On Fri, 5 Jul 2024 at 09:18, Jason A. Donenfeld <Jason@...c4.com> wrote:
>
> VM_DROPPABLE *is* actually a very useful feature. Or it at least seems
> like it could be one.

Yes. It's been discussed exactly in that "this _could_ be very useful"
sense, although we've never actually pulled the trigger.

I tried to find previous discussions on lore, but failed miserably, so
I can't point to previous discussions from long ago, but one question
was also always about whether you wanted some explicit "populate this
page range" interface together with getting a SIGBUS when it's
unpopulated (so that you can basically do demand-paging in user
space).

With just a "this could be useful" but no hard users, it never really
got anywhere.

Anyway, I really don't mind VM_DROPPABLE with "it just gets
re-populated as a new anonymous page" model, particularly since we
could easily then later decide that we could expand on it as a
MAP_SHARED thing with SIGBUS semantics and explicit initialization if
we ever really want it.

End result: I don't think there are necessariyl *lots* of users, but I
do think that this is something where some enterprising person goes "I
can use this", and makes some cool library that uses it for caching,
and then we'd be stuck with it.

> And then, indeed, it'd make sense to eventually expose this properly to
> mmap() and let people use it. (Or if you want to do that in reverse,
> adding it to mmap() first, so that people don't misuse
> vgetrandom_alloc(), that's fine.)

Yes. And it should be pretty trivial.

We just at least initially have to be very careful to limit it to
MAP_ANONYMOUS and MAP_PRIVATE. Because dropping dirty bits on shared
mappings sounds insane and like a possible source of confusion (and
thus bugs and maybe even security issues).
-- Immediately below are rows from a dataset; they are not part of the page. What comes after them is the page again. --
(** The loop of [receive_exact]; every turn receives a byte, so [fuel = length]
    turns are enough. *)
Fixpoint receive_loop (fuel : nat) (len : nat) (chunks : bytes) : act sock bytes :=
  if (length chunks <? len)%nat then
    match fuel with
    | O => throw AssertionError "out of fuel"
    | S fuel =>
        chunk ← recv (len - length chunks);
        match chunk with
        | [] => throw EOFError ("peer closed after " +:+ dec (Z.of_nat (length chunks)) ""
                                +:+ "/" +:+ dec (Z.of_nat len) "" +:+ " bytes")
        | _ => receive_loop fuel len (chunks ++ chunk)
        end
    end
  else mret chunks.
Definition receive_exact (len : nat) : act sock bytes := receive_loop len len [].

Definition receive_frame : act sock (Z * bytes) :=
  raw_header ← receive_exact (calcsize HEADER);
  '(magic, (version, (frame_type, (body_length, _)))) ← pure (unpack HEADER raw_header);
  _ ← throw_if (negb (magic =? MAGIC)) ValueError ("invalid BridgeXPC magic 0x" +:+ hex_fixed 4 magic "");
  _ ← throw_if (negb (version =? PROTOCOL_VERSION)) ValueError
        ("unsupported BridgeXPC protocol version " +:+ dec version "");
  _ ← throw_if (MAX_FRAME_BODY <? body_length) ValueError
        ("refusing implausible " +:+ dec body_length "" +:+ "-byte frame");
  body ← receive_exact (Z.to_nat body_length);
  mret (frame_type, body).

(** [sock.sendall(HEADER.pack(...) + body)] *)
Definition send_frame (frame_type : Z) (body : bytes) : act sock unit :=
  header ← pure (pack HEADER (MAGIC, (PROTOCOL_VERSION, (frame_type, (Z.of_nat (length body), tt)))));
  sendall (header ++ body).

(** [json.dumps] of the greeting, in the order it is written. *)
Definition helo_body (bridge_xpc_version : Z) : bytes :=
  text (String "{" (join "," (map member_text
    [("MaxSupportedProtocolVersion", dec PROTOCOL_VERSION "");
     ("OSBuild", quoted "Linux" "");
     ("BridgeXPCVersion", dec bridge_xpc_version "");
     ("ProcessName", quoted "t2-touchid-probe" "")]) +:+ "}")).

Definition send_helo (bridge_xpc_version : Z) : act sock unit :=
  send_frame TYPE_HELO (helo_body bridge_xpc_version).

Section plist.
(** [plistlib.dumps(value, fmt=FMT_BINARY, sort_keys=False)] and
    [plistlib.loads]. *)
Context (plist_dumps : value → result bytes) (plist_loads : bytes → result value).

Definition send_message (v : value) : act sock unit :=
  body ← pure (plist_dumps v); send_frame TYPE_MESSAGE body.

(** [json.loads(body)]: a [ValueError] when the body is not JSON. *)
Definition json_loads (body : bytes) : result value :=
  match loads (String.string_of_list_ascii body) with
  | Some v => Ok v
  | None => raise ValueError "invalid JSON"
  end.

Definition describe (frame_type : Z) (body : bytes) : result value :=
  if frame_type =? TYPE_HELO then json_loads body
  else if frame_type =? TYPE_MESSAGE then plist_loads body
  else Ok (dict [("unknown_frame_type", VInt frame_type);
                 ("body_hex", VStr (foldr (λ c s, hex_fixed 2 (code c) s) "" body))]).

Definition receive_envelope : act sock (list value) :=
  '(frame_type, frame_body) ← receive_frame;
  envelope ← pure (describe frame_type frame_body);
  _ ← throw_if (negb (frame_type =? TYPE_MESSAGE)) ValueError
        ("expected message frame, received type " +:+ dec frame_type "");
  _ ← throw_if (negb (is_list envelope) || negb (length (list_value envelope) =? 4)%nat) ValueError
        "malformed BiometricKit bridge envelope";
  mret (list_value envelope).

Definition item (envelope : list value) (i : nat) : value := default VNone (envelope !! i).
It's possible that we might even use a MAP_TYPE flag for this. Or make
it a PROT_xyz bit rather than a MAP_xyz.

So there's some trivial sanity checks and some UI issues to just pick,
but apart from "just pick something sane", exposing this for mmap() is
_not_ hard, and I do think it needs to be done first.
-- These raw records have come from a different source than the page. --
(** The independent reader accepts a table the codec read. *)
Lemma oracle_reads_table data user top objects c : user_root plist_loads data = Ok (top, objects) →
  read_table objects top user = Ok c → read_user plist_loads data user = Ok (model_of c).
Proof.
  intros Hroot H. apply user_root_Ok in Hroot as (Hb & Hp & root & Hl & Hk & Hv & Har & Ht & Htk & Ho & Hlen).
  apply read_table_Ok in H as (Hu & He & Hver & Hid & Hall & Hg & Hs & Ha & Hkb & Harr & Hids & Hn1 & Hn2 & accs & Hacc & Hsz).
  unfold read_user. assert (Hopen : open_graph plist_loads data = Ok (MkGraph top objects)).
  { unfold open_graph, load_plist. rewrite Hb, Hp, Hl. cbn [negb orb fail_if mbind result_bind except]. rewrite Ht, Ho. unfold ROOT_KEYS in Hk.
    rewrite Hk, Hv, Har. unfold validate_all_objects in Hall.
    apply bind_Ok in Hall as (u & Hnull%fail_if_Ok%negb_false_iff & _). rewrite Hnull.
    rewrite (proj2 (Nat.leb_le 1 _)), (proj2 (Nat.leb_le _ 256)) by lia. cbn [andb negb orb fail_if mbind result_bind].
    unfold g_reachable. by rewrite (require_reachable_complete objects _ _ _ _ Hg). }
  rewrite Hopen. cbn [mbind result_bind g_top g_objects]. unfold TOP_KEYS in Htk. unfold USER_KEYS.
  rewrite Htk, Hver, Hid. cbn [negb orb fail_if mbind result_bind].
  rewrite (secure_data_agree _ _ "user secure data" _ Hs). cbn [mbind result_bind].
  unfold c_identity_array in Harr. apply bind_Ok in Harr as (i & Hi & (d & Hd & H)%bind_Ok).
  assert (Hobj : c_object objects (member top "CatacombIdentityList") "identity list" = Ok (object_at objects i))
    by (unfold c_object; by rewrite Hi).
  rewrite (classed_agree _ _ _ _ {["NS.objects"]} _ _ _ "identity list" _ _ Hobj Hd) by done. cbn [mbind result_bind].
  destruct (member d "NS.objects") as [| | | | | | | |l|]; try done.
  apply bind_Ok in H as (u & Hlt & (ix & Hix & [= -> ->])%bind_Ok). apply fail_if_Ok in Hlt. unfold MAX_IDENTITIES in Hlt.
  rewrite Hlt. cbn [fail_if mbind result_bind].
  destruct (identities_agree objects user l (uc_identity_indices c) (uc_identities c)) as (js & Hjs & Hg' & Hjl);
    [by apply mapM_Ok|by apply mapM_Ok|].
  rewrite Hjs in Hacc. injection Hacc as <-. rewrite Hg'. cbn [mbind result_bind].
  assert (Hz1 : (zip (uc_identities c) (zip js (replicate (length (uc_identities c)) builtin_accessory))).*1 = uc_identities c).
  { apply fst_zip. rewrite length_zip_with, length_replicate. lia. }
  assert (Hz2 : (zip (uc_identities c) (zip js (replicate (length (uc_identities c)) builtin_accessory))).*2
                = zip js (replicate (length (uc_identities c)) builtin_accessory)).
  { apply snd_zip. rewrite length_zip_with, length_replicate. lia. }
  rewrite Hz1, Hz2, fst_zip, snd_zip by (rewrite length_replicate; lia).
  rewrite !bool_decide_eq_true_2 by done. cbn [negb orb fail_if mbind result_bind].
  rewrite (proj2 (Nat.ltb_ge _ _) Hsz). cbn [fail_if mbind result_bind].
  rewrite forallb_builtin.
  cbn [negb fail_if mbind result_bind].
  rewrite (archived_uuid_agree _ _ _ "account UUID" _ Ha), (archived_uuid_agree _ _ _ "keybag UUID" _ Hkb).
  reflexivity.
Qed.

(** C33: The two readers agree: whatever archive the codec decodes, the
    independent reader accepts as well, and reports the same account, key bag,
    secure data and identities. *)
Theorem readers_agree data user c :
  decode_user_catacomb plist_loads data user = Ok c → read_user plist_loads data user = Ok (model_of c).
Proof.
  unfold decode_user_catacomb. intros ([top objects] & Hroot & Htable)%bind_Ok.
  exact (oracle_reads_table _ _ _ _ _ Hroot Htable).
Qed.
End decode.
And once it's done, I think the argument for having a special system
call is basically gone too.

> - The "mechanism" needs to return allocated memory to userspace that can
>   be chunked up on a per-thread basis, with no state straddling pages,
>   which means it also needs to return the size of each state, and the
>   number of states that were allocated.
>
> - The size of each state might change kernel version to kernel version.

Just pick a size large enough.

And why would that size not  be one page?

Considering that you really don't want to rely on page-crossing state
*ANYWAY* because of the whole "one page can go away while another one
sticks around" issue, I would expect that states over one page per
thread would be a *very* questionable idea to begin with.

I don't think we'll ever see systems with page sizes smaller than 4k.
They have existed in the past, but they're not making a comeback.
People want larger pages, not smaller ones.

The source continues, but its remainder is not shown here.